Pedrito soltó la pierna de su padre. Se quedó solo en medio del linóleo blanco. Sus piernitas temblaron. El ambiente era extraño. No había música, no había juguetes, solo la mirada escéptica de un hombre de ciencia y la mirada amorosa de una mujer de fe. El niño miró al doctor, luego miró a Elena, frunció el seño. Con esa determinación que había heredado de su padre y aprendido de su niñera.

apretó los puños, dio el primer paso. El zapato ortopédico golpeó el suelo con un sonido seco. Toc. El doctor Valladares descruzó los brazos lentamente, sus ojos abriéndose un poco más tras los cristales de sus gafas. Pedrito se tambaleó hacia la izquierda. Roberto hizo un amago de lanzarse, pero se detuvo. Recordó la lección. Confianza.

El niño corrigió la postura usando los músculos de su tronco, esos que habían fortalecido con la tabla de patineta. Dio el segundo paso. Toc. Dio el tercero. Más firme, más rápido. Imposible,susurró Balladares inclinándose hacia adelante, olvidando su arrogancia. Sus ojos de médico escaneaban las piernas del niño buscando el truco, buscando el soporte invisible.

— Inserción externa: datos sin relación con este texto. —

(* ===== verification/FleetProbes.v ===== *)
(** * Probing the Agents

    [FleetProbeService] of [src/backend/ic_env_guard/fleet/probes.py]: one probe
    asks an Agent for its capabilities and its summary, checks that it is the
    Agent that is registered, and stores what it learned.  The HTTP client, the
    prober of the first API version and the credential files are inputs; at
    each [await], other tasks and connections change the database. *)

From stdpp Require Import base tactics list gmap strings.
From Stdlib Require Import ZArith Lia Ascii.
From S2P Require Import Prelude Text Sql Models Schema JobValidation MutationFence.
From S2P Require Import EnrollmentJournal ManagerRegistry TargetPolicy AgentClient FleetStatus.

(** ** Dispatch states *)
(** The three literals of [DispatchState]. *)
Definition dispatch_state (value : string) : DiscoveryDispatchState :=
  if bool_decide (value = "not_dispatched") then NOT_DISPATCHED
  else if bool_decide (value = "dispatched") then DISPATCHED
  else DISPATCH_UNKNOWN.

Definition priority (s : DiscoveryDispatchState) : nat :=
  match s with NOT_DISPATCHED => 0 | DISPATCH_UNKNOWN => 1 | DISPATCHED => 2 end.

Definition combine_dispatch (left right : DiscoveryDispatchState) : DiscoveryDispatchState :=
  if priority right <=? priority left then left else right.

(** ** Answers of the Agent *)
Record ProbedCapabilities := mkProbed {
  probed_instance_id : string;
  probed_agent_version : string;
  probed_capabilities : list string
}.

(** [tuple(dict.fromkeys(values))] *)
Fixpoint first_occurrences (seen : list string) (l : list string) : list string :=
  match l with
  | [] => []
  | x :: l => if bool_decide (x ∈ seen) then first_occurrences seen l else x :: first_occurrences (x :: seen) l
  end.

Definition capability_text (v : json) : option string :=
  match v with
  | JString s => if (characters s <=? 128) && is_capability s then Some s else None
  | _ => None
  end.

Definition probe_capabilities (payload : option json) : option ProbedCapabilities :=
  match payload with
  | Some (JDict d) =>
      match as_string (json_get "instance_id" d) with
      | None => None
      | Some instance =>
          if negb (is_canonical_uuid instance) then None
          else if negb (bool_decide (as_string (json_get "api_version" d) = Some "2")) then None
          else match as_string (json_get "agent_version" d), json_get "capabilities" d with
          | Some version, Some (JList items) =>
              if negb (is_version version) || (256 <? length items) then None
              else match mapM capability_text items with
                   | None => None
                   | Some values => Some (mkProbed instance version (first_occurrences [] values))
                   end
          | _, _ => None
          end
      end
  | _ => None
  end.

Definition probe_count (d : list (string * json)) (field : string) : option (string * json) :=
  match json_get field d with
  | Some (JInt n) => if (0 <=? n)%Z then Some (field, JInt n) else None
  | _ => None
  end.

Definition probe_section (payload : list (string * json)) (section : string * list string) : option (string * json) :=
  match json_get section.1 payload with
  | Some (JDict raw) => (fun counts => (section.1, JDict counts)) <$> mapM (probe_count raw) section.2
  | _ => None
  end.

Definition probe_summary `{IsoTime} (payload : option json) : option (list (string * json)) :=
  match payload with
  | Some (JDict d) =>
      match as_string (json_get "observed_at" d) ≫= iso_utc with
      | None => None
      | Some observed =>
          (fun sections => ("observed_at", JString observed) :: sections) <$> mapM (probe_section d) summary_sections
      end
  | _ => None
  end.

Pero no había nada, solo anatomía desafiando al pronóstico. Pedrito soltó una risita nerviosa, sintiendo que ganaba velocidad. Los últimos tres pasos no fueron caminata, fueron casi una carrerita torpe, un impulso final hacia la seguridad. Se lanzó a los brazos abiertos de Elena, quien lo recibió con un abrazo que absorbió el impacto y el miedo. “Llegaste”, exclamó ella.

levantándolo en el aire y girando con él. “Cruzaste la cueva de hielo.” Roberto soltó el aire que tenía atrapado en los pulmones y sintió que las lágrimas le quemaban los ojos. Miró al doctor Valladares. El eminente neurólogo estaba pálido, boquiabierto, sosteniendo la tablet como si fuera un objeto inútil de una era pasada.